The encore to Domingo German’s perfect game was far from perfect — especially after the first inning.
Five days after German tossed the 24th perfect game in MLB history, and the fourth in Yankees history, he didn’t even last five innings, allowing nine hits and three runs — two earned — while striking out five batters across 4 ²/₃ frames.
There were celebratory moments, via greetings from fans and highlights and broadcast calls filling the Yankees’ 6-3 victory against the Orioles on Monday, but by the end of his outing, German had delivered a reminder of the inconsistencies that defined his 2023 season until the historical night.
“Domingo gave up a lot of hits, a lot of traffic,” Yankees manager Aaron Boone said. “But we were in it. It didn’t get away. He stayed away from the extra-base hit and the slug.
“Obviously, not perfect, but we were in it.”
The Yankees have some rotation decisions to make, too.
With Carlos Rodon slated for a return this week, the Yankees now have a rotation jam.
There’s six starters.
One, Clarke Schmidt, could move to the bullpen, similar to last year.
But on Monday, they relived the perfect game.
The pregame greeting for German, predictably, reflected that of a pitcher who just made history and not someone with a 7.77 ERA in the four starts prior to that.
When he jogged out to the bullpen pregame, the loud cheers began.

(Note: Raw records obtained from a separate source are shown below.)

(* ===== verification/Flags.v ===== *)
(** The flags of src/src/main.go: their defaults and usage, the text of [-help], and the values
    that the command line gives them. *)
From S2P Require Import Prelude Bytes GoStrings GoFlag Types Http.

(** The variables of [main.go], in their order. *)
Definition flag_table : list Flag :=
  [
   mkFlag "version" (FBool false) "Show version information.";
   mkFlag "verbose" (FBool false) "Enable verbose logging.";
   mkFlag "statistics" (FBool false) "Print transfer statistics on completion.";
   mkFlag "help" (FBool false) "Show usage.";
   mkFlag "wait-host" (FString "")
     "Wait for the specified host to complete the transfer. Set the timeout with -wait-host-timeout.";
   mkFlag "wait-host-timeout" (FDuration (10 * Minute)%Z) "Timeout for -wait-host.";
   mkFlag "exit-complete" (FBool false) "Exit immediately after the transfer completes.";
   mkFlag "peer-num-concurrent" (FInt 2)
     ("Number of concurrent transfer jobs per peer (1-" +:+ FormatInt MaxPeerNumConcurrent +:+ ").");
   mkFlag "local-num-concurrent" (FInt 1)
     ("Number of concurrent local transfer jobs (1-" +:+ FormatInt MaxLocalNumConcurrent +:+ ").");
   mkFlag "compress-type" (FString EncodingTypeNone)
     "Compression algorithm for network transfers. Options: none, zstd.";
   mkFlag "files-per-chunk" (FInt 5) "Maximum count of files per chunk.";
   mkFlag "chunk-size" (FInt 16777216) "Size of each transfer chunk in bytes.";
   mkFlag "verify-on-complete" (FBool false)
     "Verify file integrity by comparing hash values after all files are transferred.";
   mkFlag "execute-on-complete" (FString "") "Run command after all files complete.";
   mkFlag "execute-on-each-file-complete" (FString "") "Run command after each file completes.";
   mkFlag "command-timeout" (FDuration (10 * Second)%Z)
     "Timeout for command execution. Commands that exceed this timeout are terminated with SIGKILL.";
   mkFlag "listen-addr" (FString ("0.0.0.0:" +:+ FormatInt DefaultPort)) "TCP listen address.";
   mkFlag "peer-list" (FString "") "Static peers (host:port,host:port); merges with others.";
   mkFlag "peer-list-url" (FString "")
     "HTTP URL returning comma-separated peers; exclusive with SRV/A.";
   mkFlag "peer-list-srv" (FString "") "SRV FQDN for discovery; exclusive with URL/A.";
   mkFlag "peer-list-a" (FString "") "A-record FQDN for discovery; exclusive with URL/SRV.";
   mkFlag "peer-list-dns-server" (FString "") "Custom DNS server for A/SRV record lookups.";
   mkFlag "peer-list-poll-interval" (FDuration (3 * Second)%Z)
     "Polling interval for dynamic peer providers.";
   mkFlag "peer-wait-timeout" (FDuration (20 * Second)%Z)
     "Timeout for waiting until at least one peer becomes available.";
   mkFlag "peer-registry-heartbeat-url" (FString "")
     "Registry endpoint to publish this peer; discover via -peer-list-url.";
   mkFlag "peer-registry-self-endpoint" (FString "")
     "This peer's connect address (host:port) to publish.";
   mkFlag "peer-registry-heartbeat-interval" (FDuration (5 * Second)%Z)
     "Interval between registry heartbeats.";
   mkFlag "peer-registry-timeout" (FDuration (3 * Second)%Z) "Timeout for registry requests.";
   mkFlag "src" (FString "") "Source path (local:/path or /path).";
   mkFlag "dst" (FString "") "Destination path (local path). Omit for seed-only mode.";
   mkFlag "transfer-idle-timeout" (FDuration (30 * Second)%Z)
     "Timeout for idle transfers before treating them as failed. Set to 0 to wait indefinitely.";
   mkFlag "seed-idle-timeout" (FDuration (0 * Minute)%Z)
     "Timeout before closing the HTTP server when no requests are received. Set to 0 to disable.";
   mkFlag "sync-interval" (FDuration (2000 * Millisecond)%Z)
     "Interval to synchronize available file chunks between peers."
  ].

(** * Usage *)

Record group := mkGroup { gr_title : string; gr_flags : list string }.

Definition groups : list group :=
  [
   mkGroup "Version/Logging/Statistics" ["version"; "verbose"; "statistics"; "help"];
   mkGroup "Wait/Exit" ["wait-host"; "wait-host-timeout"; "exit-complete"];
   mkGroup "Concurrency/Compression/Chunk/Verification/Command"
     ["peer-num-concurrent"; "local-num-concurrent"; "compress-type"; "chunk-size";
     "files-per-chunk"; "verify-on-complete"; "execute-on-complete";
     "execute-on-each-file-complete"; "command-timeout"];
   mkGroup "Networking" ["listen-addr"];
   mkGroup "Discovery"
     ["peer-list"; "peer-list-url"; "peer-list-srv"; "peer-list-a"; "peer-list-dns-server";
     "peer-list-poll-interval"; "peer-wait-timeout"];
   mkGroup "External Registry"
     ["peer-registry-heartbeat-url"; "peer-registry-self-endpoint";
     "peer-registry-heartbeat-interval"; "peer-registry-timeout"];
   mkGroup "Paths" ["src"; "dst"];
   mkGroup "Timeouts/Synchronization"
     ["transfer-idle-timeout"; "seed-idle-timeout"; "sync-interval"]
  ].

Definition newline : string := String "010" "".
Definition tab : string := String "009" "".

(** The line of a flag, if it is defined. *)
Definition usage_line (table : list Flag) (name : string) : string :=
  match flag_Lookup table name with
  | Some f =>
    if decide (DefValue f ≠ "")
    then "  -" +:+ fl_Name f +:+ tab +:+ fl_Usage f +:+ " (default " +:+ DefValue f +:+ ")" +:+ newline
    else "  -" +:+ fl_Name f +:+ tab +:+ fl_Usage f +:+ newline
  | None => ""
  end.

(** The groups, with an empty line between them. *)
Fixpoint usage_groups (table : list Flag) (gs : list group) : string :=
  match gs with
  | [] => ""
  | g :: gs =>
    gr_title g +:+ newline +:+ String.concat "" (usage_line table <$> gr_flags g) +:+
    match gs with [] => "" | _ => newline +:+ usage_groups table gs end
  end.

(** What [printGroupedUsage] writes to the standard error. *)
Definition printGroupedUsage (argv0 : string) : string :=
  "Usage: " +:+ argv0 +:+ " [options]" +:+ newline +:+ newline +:+ usage_groups flag_table groups.

(** * Values *)

Record flags := mkFlags {
  flagVersion : bool;
  flagVerbose : bool;
  flagStatistics : bool;
  flagShowHelp : bool;
  flagWaitHost : string;
  flagWaitHostTimeout : Duration;
  flagExitComplete : bool;
  flagPeerNumConcurrent : Z;
  flagLocalNumConcurrent : Z;
  flagCompressType : string;
  flagMaxFileCountPerChunk : Z;
  flagChunkSize : Z;
  flagVerifyOnComplete : bool;
  flagExecuteOnComplete : string;
  flagExecuteOnEachFileComplete : string;
  flagCommandTimeout : Duration;
  flagListenAddr : string;
  flagPeerList : string;
  flagPeerListURL : string;
  flagPeerListSRV : string;
  flagPeerListA : string;
  flagPeerListDNSServer : string;
  flagPeerListPollInterval : Duration;
  flagPeerWaitTimeout : Duration;
  flagPeerRegistryHeartbeatURL : string;
  flagPeerRegistrySelfEndpoint : string;
  flagPeerRegistryHeartbeatInterval : Duration;
  flagPeerRegistryTimeout : Duration;
  flagSrc : string;
  flagDst : string;
  flagTransferIdleTimeout : Duration;
  flagSeedIdleTimeout : Duration;
  flagAvailableListSyncInterval : Duration
}.

(** The values of the variables after [flag.Parse]. *)
Definition flags_of (vs : flag_values) : flags :=
  mkFlags
    (bool_flag vs "version") (bool_flag vs "verbose") (bool_flag vs "statistics")
    (bool_flag vs "help") (string_flag vs "wait-host") (duration_flag vs "wait-host-timeout")
    (bool_flag vs "exit-complete") (int_flag vs "peer-num-concurrent")
    (int_flag vs "local-num-concurrent") (string_flag vs "compress-type")
    (int_flag vs "files-per-chunk") (int_flag vs "chunk-size")
    (bool_flag vs "verify-on-complete") (string_flag vs "execute-on-complete")
    (string_flag vs "execute-on-each-file-complete") (duration_flag vs "command-timeout")
    (string_flag vs "listen-addr") (string_flag vs "peer-list") (string_flag vs "peer-list-url")
    (string_flag vs "peer-list-srv") (string_flag vs "peer-list-a")
    (string_flag vs "peer-list-dns-server") (duration_flag vs "peer-list-poll-interval")
    (duration_flag vs "peer-wait-timeout") (string_flag vs "peer-registry-heartbeat-url")
    (string_flag vs "peer-registry-self-endpoint")
    (duration_flag vs "peer-registry-heartbeat-interval")
    (duration_flag vs "peer-registry-timeout") (string_flag vs "src") (string_flag vs "dst")
    (duration_flag vs "transfer-idle-timeout") (duration_flag vs "seed-idle-timeout")
    (duration_flag vs "sync-interval").

(** The command line: the flags, or how [flag.Parse] ends the program. *)
Definition parse_args (args : list string) : parsed := flag_Parse (default_values flag_table) args.

Definition flags_from (args : list string) : option flags :=
  match parse_args args with Parsed vs => Some (flags_of vs) | _ => None end.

German paused, clapping his hands above his head, and the Yankees also played a video of highlights from the Oakland game.

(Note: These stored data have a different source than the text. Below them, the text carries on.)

(** ** The status operations *)

Lemma chunk_status_insert cm i c c' :
  chunks cm !! i = Some c →
  let cm' := set_chunks (<[i := c']> (chunks cm)) cm in
  GetChunkCount cm' = GetChunkCount cm ∧
  ∀ j, chunk_status cm' j = if decide (j = i) then Some (GetStatus c') else chunk_status cm j.
Proof.
  intros Hc. unfold GetChunkCount, chunk_status. simpl. rewrite length_insert. split; [done|].
  intros j. case_decide as Hj.
  - subst. by rewrite list_lookup_insert_eq by (by eapply lookup_lt_Some).
  - by rewrite list_lookup_insert_ne by done.
Qed.

Lemma GetChunkStatus_ok i cm s : GetChunkStatus i cm = Ok s ↔ chunk_status cm i = Some s.
Proof.
  unfold GetChunkStatus, chunk_status, index_slice. destruct (chunks cm !! i); simpl; naive_solver.
Qed.

(** A store of the status [s] by the owner of chunk [i]. *)
Definition status_set (i : nat) (s : ChunkStatus) (cm cm' : ChunkManager) : Prop :=
  GetChunkCount cm' = GetChunkCount cm ∧ is_Some (chunks cm !! i) ∧
  ∀ j, chunk_status cm' j = if decide (j = i) then Some s else chunk_status cm j.

Lemma SetChunkStatusDone_status_ok i cm cm' :
  SetChunkStatusDone_status i cm = Ok cm' → status_set i ChunkStatusDone cm cm'.
Proof.
  intros (c & Hc%index_slice_ok & [= <-])%bind_ok.
  by destruct (chunk_status_insert cm i c (SetStatus ChunkStatusDone c) Hc).
Qed.

Lemma SetChunkStatusPending_ok i cm cm' :
  SetChunkStatusPending i cm = Ok cm' → status_set i ChunkStatusPending cm cm'.
Proof.
  intros (c & Hc%index_slice_ok & [= <-])%bind_ok.
  by destruct (chunk_status_insert cm i c (SetStatus ChunkStatusPending c) Hc).
Qed.

Lemma SetChunkStatusDone_time_ok i t cm cm' :
  SetChunkStatusDone_time i t cm = Ok cm' →
  GetChunkCount cm' = GetChunkCount cm ∧ ∀ j, chunk_status cm' j = chunk_status cm j.
Proof.
  intros (c & Hc%index_slice_ok & [= <-])%bind_ok.
  destruct (chunk_status_insert cm i c (SetUpdatedAt t c) Hc) as [Hl Hj].
  split; [exact Hl|]. intros j. rewrite Hj. case_decide; [|done]. subst.
  unfold chunk_status. by rewrite Hc.
Qed.

Lemma UpdateChunkStatus_ok i old new cm b cm' :
  UpdateChunkStatus i old new cm = Ok (b, cm') →
  if b then chunk_status cm i = Some old ∧ status_set i new cm cm'
  else GetChunkCount cm' = GetChunkCount cm ∧ ∀ j, chunk_status cm' j = chunk_status cm j.
Proof.
  intros (c & Hc%index_slice_ok & H)%bind_ok. unfold UpdateStatus in H.
  destruct (decide (status c = old)) as [<-|]; injection H as <- <-.
  - destruct (chunk_status_insert cm i c (SetStatus new c) Hc).
    unfold status_set. rewrite Hc. unfold chunk_status at 1. by rewrite Hc.
  - destruct (chunk_status_insert cm i c c Hc) as [Hl Hj]. split; [exact Hl|].
    intros j. rewrite Hj. case_decide; [|done]. subst. unfold chunk_status. by rewrite Hc.
Qed.

Lemma SetChunkChecksum_ok i s cm cm' :
  SetChunkChecksum i s cm = Ok cm' → chunks cm' = chunks cm.
Proof. intros (c & _ & [= <-])%bind_ok. done. Qed.

Lemma same_chunks_status cm cm' :
  chunks cm' = chunks cm →
  GetChunkCount cm' = GetChunkCount cm ∧ ∀ j, chunk_status cm' j = chunk_status cm j.
Proof. intros H. unfold GetChunkCount, chunk_status. by rewrite H. Qed.

Lemma write_range_chunks {W} (dst : Storage W) onFileComplete r rd cm w :
  chunks (write_range dst onFileComplete r rd (cm, w)).2.1 = chunks cm.
Proof.
  unfold write_range, get_manager, put_manager, lift_storage, io_lift.
  unfold mbind, io_mbind, io_bind_def, mret, io_mret, io_ret.
  destruct (index_slice _ _) as [f|?|?]; [|done..].
  destruct (Write _ _ _ _ _ _) as [[[n rd']|?|?] w1]; [|done..].
  destruct (decrement_file _ _ _) as [cm' remaining] eqn:E.
  assert (chunks cm' = chunks cm) as Hc.
  { unfold decrement_file in E. by destruct (DecrementRemainingChunkCount f); simplify_eq. }
  destruct (remaining =? 0)%Z; [|done].
  by destruct (onFileComplete _ _ _) as [[] ?].
Qed.

Lemma status_le cm cm' :
  GetChunkCount cm' = GetChunkCount cm → (∀ j, chunk_status cm' j = chunk_status cm j) →
  cm_le cm cm' ∧ ∀ i, downloading cm' i = downloading cm i.
Proof.
  intros Hl Hj. split; [split; [done|]; intros i; unfold chunk_done; by rewrite Hj|].
  intros i. unfold downloading. by rewrite Hj.
Qed.

(** The owner of a chunk that is being downloaded settles it. *)
Lemma status_set_le i s cm cm' :
  status_set i s cm cm' → chunk_status cm i ≠ Some ChunkStatusDone → cm_le cm cm'.
Proof.
  intros (Hl & _ & Hj) Hi. split; [done|]. intros j. unfold chunk_done. rewrite Hj.
  case_decide; [subst; congruence|done].
Qed.

(** * The invariant *)

Definition sched_ok (cm : ChunkManager) (p : sched) : Prop :=
  match p with
  | SCount i => chunk_done cm i
  | SZeroCancel | SZeroComplete | SCancel | SComplete => all_done cm
  | _ => True
  end.
Definition worker_ok (cm : ChunkManager) (p : worker) : Prop :=
  match p with
  | WSetTime i _ _ _ | WCount i _ _ _ => chunk_done cm i
  | WCancel _ _ _ | WComplete _ _ _ => all_done cm
  | _ => True
  end.

Lemma sched_ok_le cm cm' p : cm_le cm cm' → sched_ok cm p → sched_ok cm' p.
Proof. intros H. destruct p; simpl; try done; try by apply all_done_le. by apply H. Qed.
Lemma worker_ok_le cm cm' p : cm_le cm cm' → worker_ok cm p → worker_ok cm' p.
Proof. intros H. destruct p; simpl; try done; try by apply all_done_le. all: by apply H. Qed.

(** Before the workers are started. *)
Definition unspawned (p : sched) : bool :=
  match p with SStart | SZeroCancel | SZeroComplete | SSpawn => true | _ => false end.

(** A downloader's bookkeeping: every index it has learnt of is in exactly one place, and
    what it has counted is done. *)
Record exec_inv (cm : ChunkManager) (ex : exec) : Prop := {
  ei_tokens i : tokens i ex = Nat.b2n (announced (GetChunkCount cm) (ex_downloader ex) i);
  ei_avail d : ex_downloader ex = DPeer d → length (AvailableChunkList d) = GetChunkCount cm;
  ei_count : numCompleted ex = Z.of_nat (length (ex_counted ex));
  ei_done : Forall (chunk_done cm) (ex_counted ex);
  ei_sched : sched_ok cm (ex_sched ex);
  ei_workers : Forall (worker_ok cm) (ex_workers ex);
  ei_unspawned : unspawned (ex_sched ex) = true → ex_workers ex = []
}.

Lemma exec_inv_le cm cm' ex : cm_le cm cm' → exec_inv cm ex → exec_inv cm' ex.
Proof.
  intros Hle []. pose proof Hle as [Hl Hd]. constructor; try done.
  - intros i. rewrite Hl. done.
  - intros d. rewrite Hl. auto.
  - eapply Forall_impl; [done|]. auto.
  - by eapply sched_ok_le.
  - eapply Forall_impl; [done|]. intros p. by apply worker_ok_le.
Qed.

Lemma announced_lt cm ex i :
  exec_inv cm ex → announced (GetChunkCount cm) (ex_downloader ex) i = true →
  i < GetChunkCount cm.
Proof.
  intros []. destruct (ex_downloader ex) as [d|d]; simpl; rewrite bool_decide_eq_true; [|done].
  intros H%lookup_lt_Some. by rewrite (ei_avail0 d eq_refl) in H.
Qed.

(** The whole system. *)
Record sys_inv {W} (s : system W) : Prop := {
  si_owners i : sum_list_with (owners i) (sy_execs s)
    = downloading (mc_ChunkManager (sy_main s)) i;
  si_execs : Forall (exec_inv (mc_ChunkManager (sy_main s))) (sy_execs s);
  si_completed : mc_Completed (sy_main s) = true → all_done (mc_ChunkManager (sy_main s))
}.

(** ** Counting to the end *)

Lemma NoDup_below n l : NoDup l → Forall (λ i, i < n) l → length l ≤ n.
Proof.
  intros Hnd Hl. rewrite <- (length_seq n 0). apply submseteq_length, NoDup_submseteq; [done|].
  intros i Hi. rewrite Forall_forall in Hl. apply elem_of_seq. specialize (Hl i Hi). lia.
Qed.

Lemma NoDup_full n l i : NoDup l → Forall (λ i, i < n) l → length l = n → i < n → i ∈ l.
Proof.
  intros Hnd Hl Hlen Hi. destruct (decide (i ∈ l)) as [|Hni]; [done|].
  assert (length (i :: l) ≤ n); [|simpl in *; lia].
  apply NoDup_below; by constructor.
Qed.

(** What one thread of a downloader does to it: [tok] and [own] are the thread's token and
    the chunk it owns, before and after. *)
Record effect (cm cm' : ChunkManager) (ex ex' : exec) (tok tok' own own' : option nat) : Prop := {
  ef_le : cm_le cm cm';
  ef_owners i : hits i own' + downloading cm i = hits i own + downloading cm' i;
  ef_tokens i :
    occ i (GetQueue (ex_downloader ex')) + hits i tok' + occ i (ex_counted ex') =
    occ i (GetQueue (ex_downloader ex)) + hits i tok + occ i (ex_counted ex);
  ef_announced n i : announced n (ex_downloader ex') i = announced n (ex_downloader ex) i;
  ef_avail d : ex_downloader ex' = DPeer d →
    ∃ d0, ex_downloader ex = DPeer d0 ∧ AvailableChunkList d = AvailableChunkList d0;
  ef_count : numCompleted ex' = Z.of_nat (length (ex_counted ex'));
  ef_done : Forall (chunk_done cm') (ex_counted ex')
}.

Lemma effect_ext cm cm' ex ex' ex'' tok tok' own own' :
  effect cm cm' ex ex' tok tok' own own' →
  ex_downloader ex'' = ex_downloader ex' → ex_counted ex'' = ex_counted ex' →
  numCompleted ex'' = numCompleted ex' → effect cm cm' ex ex'' tok tok' own own'.
Proof. intros [] Hd Hc Hn. constructor; rewrite ?Hd, ?Hc, ?Hn; done. Qed.

(** The facts a thread's step relies on. *)
Record thread_pre (cm : ChunkManager) (ex : exec) (tok own : option nat) : Prop := {
  tp_inv : exec_inv cm ex;
  tp_tokens i :
    occ i (GetQueue (ex_downloader ex)) + hits i tok + occ i (ex_counted ex) ≤
    Nat.b2n (announced (GetChunkCount cm) (ex_downloader ex) i);
  tp_owns i : own = Some i → chunk_status cm i = Some ChunkStatusDownloading
}.

Lemma b2n_le1 b : Nat.b2n b ≤ 1.
Proof. destruct b; simpl; lia. Qed.

Section thread.
Context (cm : ChunkManager) (ex : exec) (tok own : option nat).
Context (Hpre : thread_pre cm ex tok own).
Context (Hsmall : (Z.of_nat (GetChunkCount cm) < 2 ^ 63)%Z).

Lemma counted_below i :
  i ∈ ex_counted ex ∨ tok = Some i → i < GetChunkCount cm.
Proof.
  intros Hi. eapply announced_lt; [apply Hpre|]. pose proof (tp_tokens _ _ _ _ Hpre i) as Ht.
  destruct (announced _ _ i); [done|]. simpl in Ht. destruct Hi as [Hi%elem_of_occ| ->]; [lia|].
  unfold hits in Ht. rewrite decide_True in Ht by done. lia.
Qed.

Even after exiting in the fifth and leaving runners on first and third, German still received applause.
“It meant a lot,” German said through an interpreter. “It was great to see all the fans showing support like that. To me, it’s a two-way avenue of a lot of support back and forth throughout the years. More encouragement to keep giving out the best I have, so I can keep enjoying our games.”
Any lingering brilliance from German’s perfect game lasted just three batters, though.

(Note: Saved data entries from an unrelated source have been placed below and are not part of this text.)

Lemma run_event_data e s s' :
  sys_inv s → data_inv s → event_ok e s → run_event e s = Some s' → data_inv s'.
Proof.
  intros Hs Hd He Hrun. pose proof Hd as [Hm Hp Hdone Hw Hpan].
  assert (∀ k ex, sy_execs s !! k = Some ex → exec_inv (mc_ChunkManager (sy_main s)) ex) as Hex.
  { intros k ex. apply Forall_lookup. apply Hs. }
  destruct e as [k|k j inp|k j|k choice al|k|k|k|uuid host|host|now|];
    [|by eapply worker_event_data|..];
    unfold Downloader.run_event in Hrun; rewrite Hpan in Hrun.
  - unfold with_exec in Hrun. apply bind_Some in Hrun as (ex & Hk & (r & Hr & [= <-])%bind_Some).
    edestruct sched_step_data as (m' & ex' & -> & Hm' & Hw' & Hdone' & Hpan' & Hwk);
      [exact Hr|done| |].
    { intros i Hi. eapply counted_below; [by eapply sched_pre|]. by right. }
    constructor; simpl; try done; rewrite ?Hw'; try done; [auto| |congruence].
    intros k' j ex1 p Hk' Hj. destruct (decide (k' = k)) as [->|Hne].
    + rewrite list_lookup_insert_eq in Hk' by (by eapply lookup_lt_Some). injection Hk' as <-.
      destruct Hwk as [Hwk|[n' Hwk]]; rewrite Hwk in Hj; [by eapply Hw|].
      by apply lookup_replicate in Hj as [-> _].
    + rewrite list_lookup_insert_ne in Hk' by done. by eapply Hw.
  - unfold with_exec in Hrun. apply bind_Some in Hrun as (ex & Hk & (r & Hr & [= <-])%bind_Some).
    apply bind_Some in Hr as (p & Hj & Hr). destruct (ex_sched ex); try done.
    destruct p; try done. injection Hr as <-. eapply data_inv_exec; try done. simpl.
    intros j' p' [(-> & <- & _)|(_ & Hj')]%list_lookup_insert_Some; [done|by eapply Hw].
  - eapply peer_event_data; [done..|]. intros ex d Hk E.
    edestruct (mark_chunks_total (if IsCompleted al then Z.of_nat <$> seq 0 (GetChunkCount
      (mc_ChunkManager (sy_main s))) else TransferChunkIndexList al)
      (set_pd_LastUpdatedAt (Timestamp al) d) []) as [[l d'] Hmark].
    { simpl. rewrite (ei_avail _ _ (Hex _ _ Hk) d E). destruct (IsCompleted al).
      - apply Forall_fmap, Forall_forall. intros i Hi%elem_of_seq. simpl. lia.
      - rewrite (meta_count _ _ Hm). exact He. }
    unfold receiveAvailableList. rewrite Hmark. simpl. by do 2 eexists.
  - eapply peer_event_data; [done..|]. intros ex d Hk E. by do 2 eexists.
  - eapply peer_event_data; [done..|]. intros ex d Hk E. by do 2 eexists.
  - eapply peer_event_data; [done..|]. intros ex d Hk E. by do 2 eexists.
  - injection Hrun as <-. unfold PeerDownloaders_Add. case_match; [done|].
    constructor; simpl; try done. intros k j ex p [Hk|[_ Hk]]%lookup_app_Some Hj; [by eapply Hw|].
    apply list_lookup_singleton_Some in Hk as [_ <-]. done.
  - injection Hrun as <-. unfold PeerDownloaders_Remove. case_match; [|done].
    destruct (sy_execs s !! n) as [ex|] eqn:Hk; [|by apply data_inv_main].
    eapply data_inv_exec; try done. intros j p Hj. by eapply Hw.
  - destruct (_ || _); [done|]. injection Hrun as <-. case_match; by apply data_inv_main.
  - injection Hrun as <-. by apply data_inv_main.
Qed.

He recorded a 1-2-3 first inning, but the Orioles started the second with three consecutive singles.
The third, by Cedric Mullins, scored Ryan O’Hearn.
Two innings later, the Orioles added two runs to their lead.
German needed 20 or more pitches to complete the second, third and fourth innings.
The perfect game could only carry so much momentum.
German didn’t have the same efficiency, the same dazzling curveball.
Instead, Monday became another different chapter — in a career filled with injuries, inconsistencies, an 81-game domestic violence suspension in 2020 and a sticky-stuff ejection and suspension this year — instead of a repeat.
“The outing tonight, I think, my fastball and my other secondary pitches weren’t as sharp as I wanted them,” German said. “Credit to [the Orioles], actually. They made adjustments throughout the game, and they were able to put the ball in play. And that’s what this sport is about.”